* **Collected data entries**:
□ □ □ □ □ □ □
(** * Polled I2C sensor drivers: LeafWetness and the two Sen0590 drivers

    A shallow embedding of the three ESPHome components

      - [tinovi-leaf-sensor/tinovi_leaf_wetness.h]  (class [LeafWetness]),
      - the availability-polled [sen0590.h]         (class [Sen0590], four
        working states plus [IDLE]),
      - the time-polled [sen0590.h]                 (class [Sen0590], with
        the two settle periods),

    together with the part of the Arduino environment they call: the
    [millis()] counter, the [Wire] receive buffer and the ESPHome
    [publish_state] sink.  Every call on [Wire] and every [publish_state]
    of one [loop()] invocation is recorded, in program order, in the list
    of events that the invocation returns. *)

From Stdlib Require Import ZArith List Lia Bool QArith Qabs.
From Stdlib Require Import Lqa.
From Stdlib Require Import Floats.SpecFloat.
Import ListNotations.
Local Open Scope Z_scope.

(** ** Machine arithmetic *)

(** [unsigned long] on the ESP targets is 32 bits wide; subtraction of two
    [millis()] readings wraps around. *)
Definition ULONG_BITS : Z := 32.
Definition wrap_ulong (x : Z) : Z := x mod 2 ^ ULONG_BITS.

(** Conversion of the [int] returned by [Wire.read()] to a [byte]. *)
Definition to_byte (r : Z) : Z := Z.land r 255.

Definition is_byte (b : Z) : Prop := 0 <= b < 256.

(** The bytes of an [int16_t] object written through a byte pointer, on a
    little-endian target: the byte at offset 0 holds bits 0..7 of the
    object, the byte at offset 1 bits 8..15, and bit 15 is the sign bit of
    the two's complement value. *)
Definition int16_of_bytes (p0 p1 : Z) : Z :=
  let u := Z.lor p0 (Z.shiftl p1 8) in
  if Z.testbit u 15 then u - 65536 else u.

(** ** Floating point values (IEEE 754, round to nearest even) *)

Module IEEE.

Definition f64_of_int (n : Z) : spec_float := binary_normalize 53 1024 n 0 false.

Definition f64_div (x y : spec_float) : spec_float := SFdiv 53 1024 x y.

(** Narrowing of a [double] to a [float]. *)
Definition f32_of_f64 (x : spec_float) : spec_float :=
  match x with
  | S754_finite s m e => binary_normalize 24 128 (cond_Zopp s (Zpos m)) e s
  | _ => x
  end.

(** Conversion of an [int] argument to the [float] parameter of
    [publish_state]. *)
Definition f32_of_int (n : Z) : spec_float := binary_normalize 24 128 n 0 false.

(** The rational number a finite float denotes. *)
Definition SF2Q (x : spec_float) : option Q :=
  match x with
  | S754_zero _ => Some (0 # 1)%Q
  | S754_finite s m e =>
      Some (match e with
            | Z0 => inject_Z (cond_Zopp s (Zpos m))
            | Zpos p => inject_Z (cond_Zopp s (Zpos m) * 2 ^ Zpos p)
            | Zneg p => Qmake (cond_Zopp s (Zpos m)) (2 ^ p)
            end)
  | _ => None
  end.

End IEEE.

(** ** The environment of one [loop()] invocation *)

(** The ESPHome sensors a driver publishes on.  [this_sensor] is the
    component itself (both [Sen0590] classes inherit from [Sensor]). *)
Inductive sensor : Type :=
| wetness_sensor
| temperature_sensor
| this_sensor.

Inductive event : Type :=
| BeginTransmission (addr : Z)
| WireWrite (b : Z)
| EndTransmission (status : Z)
| RequestFrom (addr quantity : Z)
| Available (n : Z)
| Read (r : Z)
| Publish (s : sensor) (v : spec_float).

(** What the outside world answers during one [loop()] invocation.  No
    [loop()] of the three drivers calls [endTransmission()] or
    [requestFrom()] more than once, so one answer of each kind suffices.
    [millis()] is called once per [loop()], except in [case READY] of the
    driver with two settle periods, which compares one reading with
    [request_wait_period] and, after the bus write, stores a second one in
    [startRead]: [clock] is what the first call of an invocation reads,
    [clock2] what a second call reads. *)
Record env : Type := mkEnv {
  clock : Z;          (* the millisecond counter at the first millis() *)
  clock2 : Z;         (* the millisecond counter at a second millis() *)
  ack : Z;            (* the status Wire.endTransmission() returns *)
  reply : list Z      (* the bytes the slave sends on a read request *)
}.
□ □ □ □ □ □ □
Starting from the line holding "Inductive sensor : Type", restate the remaining lines of the data word for word, including the last.

Inductive sensor : Type :=
| wetness_sensor
| temperature_sensor
| this_sensor.

Inductive event : Type :=
| BeginTransmission (addr : Z)
| WireWrite (b : Z)
| EndTransmission (status : Z)
| RequestFrom (addr quantity : Z)
| Available (n : Z)
| Read (r : Z)
| Publish (s : sensor) (v : spec_float).

(** What the outside world answers during one [loop()] invocation.  No
    [loop()] of the three drivers calls [endTransmission()] or
    [requestFrom()] more than once, so one answer of each kind suffices.
    [millis()] is called once per [loop()], except in [case READY] of the
    driver with two settle periods, which compares one reading with
    [request_wait_period] and, after the bus write, stores a second one in
    [startRead]: [clock] is what the first call of an invocation reads,
    [clock2] what a second call reads. *)
Record env : Type := mkEnv {
  clock : Z;          (* the millisecond counter at the first millis() *)
  clock2 : Z;         (* the millisecond counter at a second millis() *)
  ack : Z;            (* the status Wire.endTransmission() returns *)
  reply : list Z      (* the bytes the slave sends on a read request *)
}.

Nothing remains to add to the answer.